● Directions: Go through the material under this sentence. Return every line holding "Sorted".

● Information given:
(** What [AddTable] does to the table: the identifier, the owning
    schema, and the outcome of the branch on the configuration. *)
Lemma AddTable_table st m t st' :
  AddTable st m t = Some st' →
  ∃ st2,
    addTable_configure m t
      (upd_sch m (λ s, set_tableMap (<[Table_Name (tbl st t) := Some t]> (tableMap s)) s)
         (upd_tbl t (set_tblID (Fnv.Sum64 (Table_Name (tbl st t)))) st)) = Some st2
    ∧ tbl st' t = set_Table_Schema (Some m) (tbl st2 t).
Proof.
  intros H. destruct (addTable_post _ _ _ _ H) as (_ & _ & _ & st2 & E & Ht).
  exists st2. split; [exact E|]. rewrite Ht. unfold tbl_init. now store_simpl.
Qed.



Lemma AddTable_configured st m t st2 :
  addTable_configure m t
    (upd_sch m (λ s, set_tableMap (<[Table_Name (tbl st t) := Some t]> (tableMap s)) s)
       (upd_tbl t (set_tblID (Fnv.Sum64 (Table_Name (tbl st t)))) st)) = Some st2 →
  ∃ st', AddTable st m t = Some st'
         ∧ tbl st' t = set_Table_Schema (Some m) (tbl st2 t).
Proof.
  intros E. unfold AddTable. rewrite addTable_unfold, E. cbn [mbind option_bind].
  destruct (addTable_configure_post _ _ _ _ E) as (C1 & C2 & C3 & C4 & C5 & C6).
  destruct (addschema_known (tbl_init t (Some m) st2) m (Table_Name (tbl st2 t)) m t)
    as (st3 & E3 & _ & _ & Ht & _).
  { unfold tbl_init. simpl. rewrite C1, C4. simpl. store_simpl. simpl.
    unfold map_get. now rewrite lookup_insert_eq. }
  exists st3. split; [exact E3|]. rewrite Ht. unfold tbl_init. now store_simpl.
Qed.

Lemma AddTable_positive_count st m t conf :
  Conf (sch st m) = Some conf → 0 < Conf_PartitionCt conf →
  ∃ st', AddTable st m t = Some st'
         ∧ PartitionCt (tbl st' t) = Conf_PartitionCt conf
         ∧ Partition (tbl st' t) = Partition (tbl st t).
Proof.
  intros Hconf Hct.
  set (st1 := upd_sch m (λ s, set_tableMap (<[Table_Name (tbl st t) := Some t]> (tableMap s)) s)
                (upd_tbl t (set_tblID (Fnv.Sum64 (Table_Name (tbl st t)))) st)).
  assert (Hc1 : Conf (sch st1 m) = Some conf).
  { unfold st1. store_simpl. exact Hconf. }
  assert (Ht1 : tbl st1 t = set_tblID (Fnv.Sum64 (Table_Name (tbl st t))) (tbl st t)).
  { unfold st1. simpl. now store_simpl. }
  destruct (AddTable_configured st m t
              (upd_tbl t (set_PartitionCt (Conf_PartitionCt conf)) st1))
    as (st' & E & Ht).
  { fold st1. unfold addTable_configure. rewrite Hc1.
    now rewrite (proj2 (Z.ltb_lt _ _) Hct). }
  exists st'. split; [exact E|]. rewrite Ht. store_simpl. rewrite Ht1.
  split; reflexivity.
Qed.

(** C2.  A schema whose configuration gives a positive catalog-wide
    partition count (4, say): [AddTable] sets the table's count to it,
    for a table without a descriptor and for a table that carries one
    alike.  The descriptor a table carries is never replaced: it stays
    beside the count.  When the configuration gives no positive count,
    the count of the table stays as it was and a table without a
    descriptor takes, if there is one, a descriptor of the
    configuration made for its name. *)
Theorem AddTable_partition (st : store) (m : sptr) (t : tptr) (conf : ConfigSource) :
  Conf (sch st m) = Some conf →
  (Conf_PartitionCt conf = 4 →
   ∃ st', AddTable st m t = Some st' ∧ PartitionCt (tbl st' t) = 4
          ∧ Partition (tbl st' t) = Partition (tbl st t))
  ∧ (0 < Conf_PartitionCt conf →
     ∃ st', AddTable st m t = Some st'
            ∧ PartitionCt (tbl st' t) = Conf_PartitionCt conf
            ∧ Partition (tbl st' t) = Partition (tbl st t))
  ∧ (∀ st' pt, AddTable st m t = Some st' →
               Partition (tbl st t) = Some pt → Partition (tbl st' t) = Some pt)
  ∧ (Conf_PartitionCt conf ≤ 0 →
     ∀ st', AddTable st m t = Some st' →
            PartitionCt (tbl st' t) = PartitionCt (tbl st t)
            ∧ (Partition (tbl st t) = None →
               Partition (tbl st' t) = None
               ∨ (∃ pt, Some pt ∈ Partitions conf
                        ∧ pt_Table pt = Table_Name (tbl st t)
                        ∧ Partition (tbl st' t) = Some pt))).
Proof.
  intros Hconf.
  set (st1 := upd_sch m (λ s, set_tableMap (<[Table_Name (tbl st t) := Some t]> (tableMap s)) s)
                (upd_tbl t (set_tblID (Fnv.Sum64 (Table_Name (tbl st t)))) st)).
  assert (Hc1 : Conf (sch st1 m) = Some conf).
  { unfold st1. store_simpl. exact Hconf. }
  assert (Ht1 : tbl st1 t = set_tblID (Fnv.Sum64 (Table_Name (tbl st t))) (tbl st t)).
  { unfold st1. simpl. now store_simpl. }
  pose proof (AddTable_positive_count st m t conf Hconf) as Hpos.
  split; [|split; [exact Hpos|split]].
  - intros H4. destruct Hpos as (st' & E & Hct & Hp); [lia|].
    exists st'. rewrite <- H4. auto.
  - intros st' pt H Hpt.
    destruct (AddTable_table _ _ _ _ H) as (st2 & E & Ht). fold st1 in E.
    destruct (addTable_configure_post _ _ _ _ E) as (_ & _ & _ & _ & _ & C6).
    rewrite Ht. simpl. apply C6. rewrite Ht1. exact Hpt.
  - intros Hct st' H.
    destruct (AddTable_table _ _ _ _ H) as (st2 & E & Ht). fold st1 in E.
    unfold addTable_configure in E. rewrite Hc1 in E.
    rewrite (proj2 (Z.ltb_ge _ _) Hct) in E.
    destruct (addTable_partitions_post _ _ _ _ E)
      as (_ & _ & _ & I4 & I5 & _ & _ & I8).
    rewrite Ht. simpl. rewrite I5, Ht1. split; [reflexivity|].
    intros Hp. rewrite Ht1 in I8. apply (I8 Hp).
Qed.

End Partitions.

(** The claim as the partition rule was read, at the sample schema: the
    table at address 1 carries a descriptor made for its name and a count
    of 0, and [AddTable] gives it the count 4 of the catalog. *)
Lemma explicit_descriptor_wins_counterexample :
  ¬ explicit_descriptor_wins Sample.partitioned 0 1.
Proof.
  intros H.
  destruct (AddTable_positive_count Sample.partitioned 0%nat 1%nat Sample.four eq_refl)
    as (st' & E & Hct & Hp); [reflexivity|].
  destruct (H Sample.four Sample.own_descriptor st') as [_ Hc];
    try reflexivity; [exact E|].
  rewrite Hct in Hc. discriminate.
Qed.

Lemma AddTable_partition_witness :
  ∃ st', AddTable Sample.partitioned 0 0 = Some st'
         ∧ PartitionCt (tbl st' 0%nat) = 4
         ∧ Partition (tbl st' 0%nat) = None.
Proof.
  destruct (AddTable_partition Sample.partitioned 0%nat 0%nat Sample.four eq_refl)
    as ((st' & E & Hct & Hp) & _); [reflexivity|].
  exists st'. split; [exact E|]. split; [exact Hct|]. rewrite Hp. reflexivity.
Defined.

(** ** The three indexes *)

Section Indexes.

Variable range_order : gmap string (option sptr) → list (string * option sptr).

(** C1.  After any finite sequence of [AddTable], [addChildSchema] and
    [refreshSchemaUnlocked] that runs to its end, in every schema the
    name list is ascending and free of duplicates, every name of the
    list is a key of the table map, and every key of the owner map is a
    key of the table map. *)
Theorem indexes_nested_preserved (fuel : nat) (ops : list op) (st st' : store) :
  (∀ p, indexes_nested (sch st p)) →
  run_ops range_order fuel ops st = Some st' →
  ∀ p, Sorted string_le (tableNames (sch st' p))
       ∧ NoDup (tableNames (sch st' p))
       ∧ list_to_set (tableNames (sch st' p)) ⊆ dom (tableMap (sch st' p))
       ∧ dom (tableSchemas (sch st' p)) ⊆ dom (tableMap (sch st' p)).
Proof.
  intros Hok H p.
  destruct (run_ops_ok range_order fuel ops st st' Hok H p)
    as ((Hs & Hnd) & Hnt & Hot).
  repeat split; auto.
  intros x Hx%elem_of_list_to_set. now apply Hnt.
Qed.

End Indexes.

Lemma family_ok : ∀ p, indexes_nested (sch Sample.family p).
Proof.
  intros p. unfold Sample.family, Sample.blank. simpl.
  destruct (decide (p = 0%nat)) as [->|H0];
    [rewrite fn_lookup_insert; apply NewSchemaSource_ok
    |rewrite fn_lookup_insert_ne by congruence].
  destruct (decide (p = 1%nat)) as [->|H1];
    [rewrite fn_lookup_insert; apply NewSchemaSource_ok
    |rewrite fn_lookup_insert_ne by congruence].
  apply NewSchemaSource_ok.
Qed.

Lemma family_agree : ∀ p, indexes_agree (sch Sample.family p).
Proof.
  intros p.
  assert (H : ∀ name ds, indexes_agree (NewSchemaSource name ds)).
  { intros name ds. unfold indexes_agree. simpl.
    rewrite !dom_empty_L. repeat split; constructor. }
  unfold Sample.family, Sample.blank. simpl.
  destruct (decide (p = 0%nat)) as [->|H0];
    [rewrite fn_lookup_insert; apply H
    |rewrite fn_lookup_insert_ne by congruence].
  destruct (decide (p = 1%nat)) as [->|H1];
    [rewrite fn_lookup_insert; apply H
    |rewrite fn_lookup_insert_ne by congruence].
  apply H.
Qed.

Lemma not_agree_owner (s : Schema) (n : string) (v : option tptr) :
  tableMap s !! n = Some v → tableSchemas s !! n = None → ¬ indexes_agree s.
Proof.
  intros Hm Ho (_ & Hd & _).
  assert (Hin : n ∈ dom (tableMap s)) by (apply elem_of_dom; eauto).
  rewrite Hd in Hin. apply elem_of_dom in Hin as [x Hx]. congruence.
Qed.

Lemma not_agree_name (s : Schema) (n : string) (v : option tptr) :
  tableMap s !! n = Some v → tableNames s = [] → ¬ indexes_agree s.
Proof.
  intros Hm Hn (Hl & _).
  assert (Hin : n ∈ dom (tableMap s)) by (apply elem_of_dom; eauto).
  rewrite <- Hl, Hn in Hin. set_solver.
Qed.

(** Parent and child of the sample, the table t1 added to the child, the
    child attached, the table t2 added, the parent refreshed. *)
Lemma indexes_nested_preserved_witness :
  ∃ st',
    run_ops Sample.in_order 2
      [OpAddTable 1 1; OpAddChildSchema 0 1; OpAddTable 1 2; OpRefresh 0]
      Sample.family = Some st'
    ∧ ∀ p, Sorted string_le (tableNames (sch st' p))
           ∧ NoDup (tableNames (sch st' p))
           ∧ list_to_set (tableNames (sch st' p)) ⊆ dom (tableMap (sch st' p))
           ∧ dom (tableSchemas (sch st' p)) ⊆ dom (tableMap (sch st' p)).
Proof.
  exists (default Sample.family
            (run_ops Sample.in_order 2
               [OpAddTable 1 1; OpAddChildSchema 0 1; OpAddTable 1 2; OpRefresh 0]
               Sample.family)).
  assert (E : run_ops Sample.in_order 2
                [OpAddTable 1 1; OpAddChildSchema 0 1; OpAddTable 1 2; OpRefresh 0]
                Sample.family
              = Some (default Sample.family
                        (run_ops Sample.in_order 2
                           [OpAddTable 1 1; OpAddChildSchema 0 1; OpAddTable 1 2;
                            OpRefresh 0]
                           Sample.family)))
    by (vm_compute; reflexivity).
  split; [exact E|].
  exact (indexes_nested_preserved Sample.in_order 2 _ _ _ family_ok E).
Defined.

(** The claim that the three indexes hold the same names, at the sample:
    every schema starts with the three indexes empty; after the table t1
    is added to the child, the child has the name and the table but no
    owner for it; after the child is attached, the parent has the table
    and its owner but not the name. *)
Lemma indexes_agree_counterexample :
  (∀ p, indexes_agree (sch Sample.family p))
  ∧ ∃ st',
      run_ops Sample.in_order 2 [OpAddTable 1 1; OpAddChildSchema 0 1]
        Sample.family = Some st'
      ∧ tableNames (sch st' 1%nat) = ["t1"]
      ∧ tableMap (sch st' 1%nat) !! "t1" = Some (Some 1%nat)
      ∧ tableSchemas (sch st' 1%nat) !! "t1" = None
      ∧ tableNames (sch st' 0%nat) = []
      ∧ tableMap (sch st' 0%nat) !! "t1" = Some (Some 1%nat)
      ∧ tableSchemas (sch st' 0%nat) !! "t1" = Some (Some 1%nat)
      ∧ ¬ indexes_agree (sch st' 1%nat)
      ∧ ¬ indexes_agree (sch st' 0%nat).
Proof.
  split; [exact family_agree|].
  exists (default Sample.family
            (run_ops Sample.in_order 2 [OpAddTable 1 1; OpAddChildSchema 0 1]
               Sample.family)).
  split; [vm_compute; reflexivity|].
  split; [vm_compute; reflexivity|]. split; [vm_compute; reflexivity|].
  split; [vm_compute; reflexivity|]. split; [vm_compute; reflexivity|].
  split; [vm_compute; reflexivity|]. split; [vm_compute; reflexivity|].
  split.
  - apply (not_agree_owner _ "t1" (Some 1%nat)); vm_compute; reflexivity.
  - apply (not_agree_name _ "t1" (Some 1%nat)); vm_compute; reflexivity.
Qed.

(** ** Child attachment and refresh *)

Section Snapshot.




Lemma addschema_names st m n ss st' :
  addschemaForTableUnlocked st m n ss = Some st' →
  ∀ p x, x ∈ tableNames (sch st' p)
         ↔ x ∈ tableNames (sch st p) ∨ (p = m ∧ x = n).
Proof.
  intros H p x. destruct (addschema_post _ _ _ _ _ H) as [Hfr Hm].
  destruct (decide (p = m)) as [->|Hne]; [|rewrite Hfr by auto; tauto].
  destruct Hm as [[Hin ->]|(Hn & s2 & Hl & Hcase)].
  { split; [auto|]. intros [?|[_ ->]]; auto. }
  destruct (maybe_loaded_facts _ _ _ Hl) as (Hnames & _).
  assert (Hs2 : x ∈ tableNames s2 ↔ x ∈ tableNames (sch st m) ∨ (m = m ∧ x = n)).
  { rewrite Hnames. simpl.
    rewrite elem_of_sort_Strings, elem_of_app, list_elem_of_singleton. tauto. }
  destruct Hcase as [[_ ->]|(_ & t & -> & _)]; exact Hs2.
Qed.





Lemma forM_names m ss l :
  ∀ st st', forM (λ st n, addschemaForTableUnlocked st m n ss) l st = Some st' →
            (∀ x, x ∈ tableNames (sch st m) → x ∈ tableNames (sch st' m))
            ∧ ∀ x, x ∈ l → x ∈ tableNames (sch st' m).
Proof.
  induction l as [|n l IH]; intros st st' H; simpl in H.
  - injection H as <-. split; [auto|]. intros x Hx. inversion Hx.
  - destruct (addschemaForTableUnlocked st m n ss) as [st1|] eqn:E;
      [|discriminate].
    cbn [mbind option_bind] in H. destruct (IH _ _ H) as [Hmono Hl].
    pose proof (addschema_names _ _ _ _ _ E m) as Hn.
    split.
    + intros x Hx. apply Hmono, Hn. auto.
    + intros x [->|Hx]%elem_of_cons; [apply Hmono, Hn; auto|auto].
Qed.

● Task solution:
  ∀ p, Sorted string_le (tableNames (sch st' p))
    ∧ ∀ p, Sorted string_le (tableNames (sch st' p))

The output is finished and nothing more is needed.